## Applying RNN with embedding layer

In [None]:
import tensorflow as tf
from tensorflow.keras.datasets import imdb
from tensorflow.keras.preprocessing import sequence
from tensorflow.keras.models import Sequential
from tensorflow.keras.layers import Embedding, LSTM, Dense

# Load the IMDB dataset
vocab_size = 10000  # Considering only the top 10,000 words
max_words = 150  # Cutoff reviews after 150 words
maxlen = 150
training_samples = 100  # Restrict training samples to 100
validation_samples = 10000

# Load data, restrict to top_words and set max_words
(x_train, y_train), (x_test, y_test) = imdb.load_data(num_words=vocab_size)

# Preprocess data
x_train = sequence.pad_sequences(x_train, maxlen=maxlen)
x_test = sequence.pad_sequences(x_test, maxlen=maxlen)

# Prepare model
embedding_dim = 32
model = Sequential()
model.add(Embedding(vocab_size, embedding_dim, input_length=maxlen))
model.add(LSTM(32))
model.add(Dense(1, activation='sigmoid'))

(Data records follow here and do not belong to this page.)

(** A lazy scan stops at the first place where the continuation
    accepts. *)
Lemma lazy_first : forall u r acc c x,
  (forall a, p a = true) ->
  (forall u1 b u2, u = u1 ++ String b u2 ->
                   k (acc ++ u1) (String b u2 ++ r) c = None) ->
  k (acc ++ u) r c = Some x ->
  lazy_scan p k acc (u ++ r) c = Some x.
Proof.
  induction u as [|a u IH]; intros r acc c x Hp Hearly Hk.
  - rewrite append_nil_r in Hk. simpl. destruct r; simpl; now rewrite Hk.
  - simpl.
    pose proof (Hearly EmptyString a u eq_refl) as H0.
    rewrite append_nil_r in H0. simpl in H0. rewrite H0, Hp.
    apply IH; auto.
    + intros u1 b u2 E. rewrite append_cons.
      apply (Hearly (String a u1) b u2). simpl. now rewrite E.
    + now rewrite append_cons.
Qed.

(** When the continuation insists on a line feed, a greedy scan of white
    space backs up to the last line feed of the run. *)
Hypothesis k_needs_nl : forall acc r c, starts_nl r = false -> k acc r c = None.
Hypothesis p_nl : p nl = true.

Lemma greedy_none_without_nl : forall w s acc c,
  all p w = true -> has_char nl w = false -> stops p s = true ->
  greedy_scan p k acc (w ++ s) c = None.
Proof.
  induction w as [|a w IH]; intros s acc c Hw Hnl Hs.
  - simpl. assert (Hstart : starts_nl s = false).
    { destruct s as [|b s]; [reflexivity|]. simpl in *.
      destruct (Ascii.eqb b nl) eqn:E; [|reflexivity].
      apply Ascii.eqb_eq in E. subst. rewrite p_nl in Hs. discriminate. }
    destruct s as [|b s]; [now apply k_needs_nl|].
    simpl in Hs. apply negb_true_iff in Hs. simpl. rewrite Hs.
    now apply k_needs_nl.
  - simpl in Hw, Hnl. apply andb_true_iff in Hw. destruct Hw as [Ha Hw].
    apply orb_false_iff in Hnl. destruct Hnl as [Hane Hnl].
    simpl. rewrite Ha, IH by assumption.
    apply k_needs_nl. exact Hane.
Qed.

Lemma greedy_until_newline : forall u1 w2 s acc c x,
  all p u1 = true -> all p w2 = true -> has_char nl w2 = false ->
  stops p s = true ->
  k (acc ++ u1) (String nl (w2 ++ s)) c = Some x ->
  greedy_scan p k acc (u1 ++ String nl (w2 ++ s)) c = Some x.
Proof.
  induction u1 as [|a u1 IH]; intros w2 s acc c x Hu Hw Hnl Hs Hk.
  - rewrite append_nil_r in Hk. simpl. rewrite p_nl.
    rewrite greedy_none_without_nl by assumption. exact Hk.
  - simpl in Hu. apply andb_true_iff in Hu. destruct Hu as [Ha Hu].
    simpl. rewrite Ha.
    rewrite (IH w2 s (acc ++ String a EmptyString) c x); auto.
    now rewrite append_cons.
Qed.

Lemma m_star_greedy_chr : forall s c,
  m (Star true (Chr p)) s c k = greedy_scan p k EmptyString s c.
Proof. intros. simpl. now apply star_greedy_chr. Qed.

Lemma m_star_lazy_chr : forall s c,
  m (Star false (Chr p)) s c k = lazy_scan p k EmptyString s c.
Proof. intros. simpl. now apply star_lazy_chr. Qed.
End Scan.

(** One step of symbolic matching at the head of the goal. *)
Ltac rx_step :=
  first [ rewrite m_Seq | rewrite m_Chr_cons | rewrite m_Chr_nil
        | rewrite m_Group | rewrite m_Eps | rewrite m_Eos_nil
        | rewrite m_Eos_cons | rewrite m_star_greedy_chr
        | rewrite m_star_lazy_chr | rewrite m_Alt ];
  cbv beta.
Ltac rx := repeat rx_step.

End RegexFacts.

(** *** What a match consumes *)

Module RegexSound.
Import Js Regex JsFacts.

Section Sound.
Variable A : Type.

Lemma star_loop_sound : forall step greedy (k : kont A),
  splits step false ->
  forall n acc s c x,
    star_loop step greedy k n acc s c = Some x ->
    exists t s' c', k (acc ++ t) s' c' = Some x /\ s = t ++ s'.
Proof.
  intros step greedy k Hstep.
  assert (Hstop : forall acc s c x, k acc s c = Some x ->
            exists t s' c', k (acc ++ t) s' c' = Some x /\ s = t ++ s').
  { intros acc s c x H. exists EmptyString, s, c.
    rewrite append_nil_r. auto. }
  assert (Hiter : forall n, (forall acc s c x,
              star_loop step greedy k n acc s c = Some x ->
              exists t s' c', k (acc ++ t) s' c' = Some x /\ s = t ++ s') ->
            forall acc s c x,
              step s c (fun t s' c' =>
                          if is_empty t then None
                          else star_loop step greedy k n (acc ++ t) s' c') = Some x ->
              exists t s' c', k (acc ++ t) s' c' = Some x /\ s = t ++ s').
  { intros n IH acc s c x H.
    destruct (Hstep _ _ _ _ H) as (t1 & s1 & c1 & H1 & -> & _).
    destruct (is_empty t1); [discriminate|].
    destruct (IH _ _ _ _ H1) as (t2 & s2 & c2 & H2 & ->).
    exists (t1 ++ t2), s2, c2. now rewrite <- !append_assoc. }
  induction n as [|n IH]; intros acc s c x H; cbn [star_loop] in H.
  - exact (Hstop _ _ _ _ H).
  - destruct greedy.
    + match type of H with
      | match ?e with _ => _ end = _ => destruct e as [y|] eqn:E
      end.
      * injection H as ->. exact (Hiter n IH _ _ _ _ E).
      * exact (Hstop _ _ _ _ H).
    + destruct (k acc s c) as [y|] eqn:E.
      * injection H as ->. exact (Hstop _ _ _ _ E).
      * exact (Hiter n IH _ _ _ _ H).
Qed.

Lemma m_sound : forall r, splits (m (A:=A) r) (consuming r).
Proof.
  induction r as [|p|r1 IH1 r2 IH2|r1 IH1 r2 IH2|g r1 IH1|i r1 IH1|];
    intros s c k x H; cbn [m consuming] in *.
  - exists EmptyString, s, c. repeat split; auto. discriminate.
  - destruct s as [|a s]; [discriminate|]. destruct (p a); [|discriminate].
    exists (String a EmptyString), s, c. repeat split; auto. discriminate.
  - destruct (IH1 _ _ _ _ H) as (t1 & s1 & c1 & H1 & -> & P1).
    destruct (IH2 _ _ _ _ H1) as (t2 & s2 & c2 & H2 & -> & P2).
    exists (t1 ++ t2), s2, c2. rewrite <- append_assoc. repeat split; auto.
    intros Hc. apply orb_true_iff in Hc.
    destruct t1; [|discriminate].
    destruct Hc as [Hc | Hc]; [now destruct (P1 Hc) | now apply P2].
  - destruct (m r1 s c k) as [y|] eqn:E.
    + injection H as ->. destruct (IH1 _ _ _ _ E) as (t & s' & c' & H1 & -> & P).
      exists t, s', c'. repeat split; auto.
      intros Hc. apply andb_true_iff in Hc. now apply P.
    + destruct (IH2 _ _ _ _ H) as (t & s' & c' & H1 & -> & P).
      exists t, s', c'. repeat split; auto.
      intros Hc. apply andb_true_iff in Hc. now apply P.
  - assert (Hstep : splits (m (A:=A) r1) false).
    { intros s0 c0 k0 x0 H0.
      destruct (IH1 _ _ _ _ H0) as (t & s' & c' & H1 & -> & _).
      exists t, s', c'. repeat split; auto. discriminate. }
    destruct (star_loop_sound _ g k Hstep _ _ _ _ _ H) as (t & s' & c' & H1 & ->).
    exists t, s', c'. repeat split; auto. discriminate.
  - destruct (IH1 _ _ _ _ H) as (t & s' & c' & H1 & -> & P).
    exists t, s', ((i, t) :: c'). repeat split; auto.
  - destruct s; [|discriminate].
    exists EmptyString, EmptyString, c. repeat split; auto. discriminate.
Qed.

End Sound.

Lemma match_here_sound : forall r s t c s',
  match_here r s = Some (t, c, s') ->
  s = t ++ s' /\ (consuming r = true -> t <> EmptyString).
Proof.
  intros r s t c s' H. unfold match_here in H.
  destruct (m_sound _ r _ _ _ _ H) as (t0 & s0 & c0 & H0 & -> & P).
  injection H0 as <- <- <-. auto.
Qed.

Lemma search_sound : forall r s skipped x,
  search r skipped s = Some x ->
  skipped ++ s = pre x ++ matched x ++ rest x
  /\ (consuming r = true -> matched x <> EmptyString).
Proof.
  intros r. induction s as [|a s IH]; intros skipped x H; cbn [search] in H.
  - destruct (match_here r EmptyString) as [[[t c] s']|] eqn:E; [|discriminate].
    injection H as <-. cbn [pre matched rest].
    destruct (match_here_sound _ _ _ _ _ E) as (-> & P). auto.
  - destruct (match_here r (String a s)) as [[[t c] s']|] eqn:E.
    + injection H as <-. cbn [pre matched rest].
      destruct (match_here_sound _ _ _ _ _ E) as (-> & P). auto.
    + destruct (IH _ _ H) as (H1 & P). split; [|exact P].
      rewrite <- H1, append_assoc. reflexivity.
Qed.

model.compile(optimizer='rmsprop', loss='binary_crossentropy', metrics=['acc'])

# Train the model
history = model.fit(x_train[:training_samples], y_train[:training_samples],
                    epochs=10,
                    batch_size=32,
                    validation_data=(x_train[training_samples:training_samples+validation_samples],
                                     y_train[training_samples:training_samples+validation_samples]))

# Evaluate the model
loss, accuracy = model.evaluate(x_test, y_test)
print("Test Accuracy:", accuracy)


Epoch 1/10
Epoch 2/10
Epoch 3/10
Epoch 4/10
Epoch 5/10
Epoch 6/10
Epoch 7/10
Epoch 8/10
Epoch 9/10
Epoch 10/10
Test Accuracy: 0.5


## Improving Performance with Limited Data

In [None]:
import tensorflow as tf
from tensorflow.keras.datasets import imdb
from tensorflow.keras.preprocessing import sequence
from tensorflow.keras.models import Sequential
from tensorflow.keras.layers import Embedding, LSTM, Dense, SpatialDropout1D, Dropout

# Load the IMDB dataset
vocab_size = 10000  # Considering only the top 10,000 words
max_words = 150  # Cutoff reviews after 150 words
maxlen = 150
training_samples = 100  # Restrict training samples to 100
validation_samples = 10000

# Load data, restrict to top_words and set max_words
(x_train, y_train), (x_test, y_test) = imdb.load_data(num_words=vocab_size)

# Preprocess data
x_train = sequence.pad_sequences(x_train, maxlen=maxlen)
x_test = sequence.pad_sequences(x_test, maxlen=maxlen)

# Prepare model
embedding_dim = 32
model = Sequential()
model.add(Embedding(vocab_size, embedding_dim, input_length=maxlen))
model.add(SpatialDropout1D(0.2))  # Spatial dropout to reduce overfitting
model.add(LSTM(32))
model.add(Dropout(0.1))  # Dropout to reduce overfitting
model.add(Dense(1, activation='sigmoid'))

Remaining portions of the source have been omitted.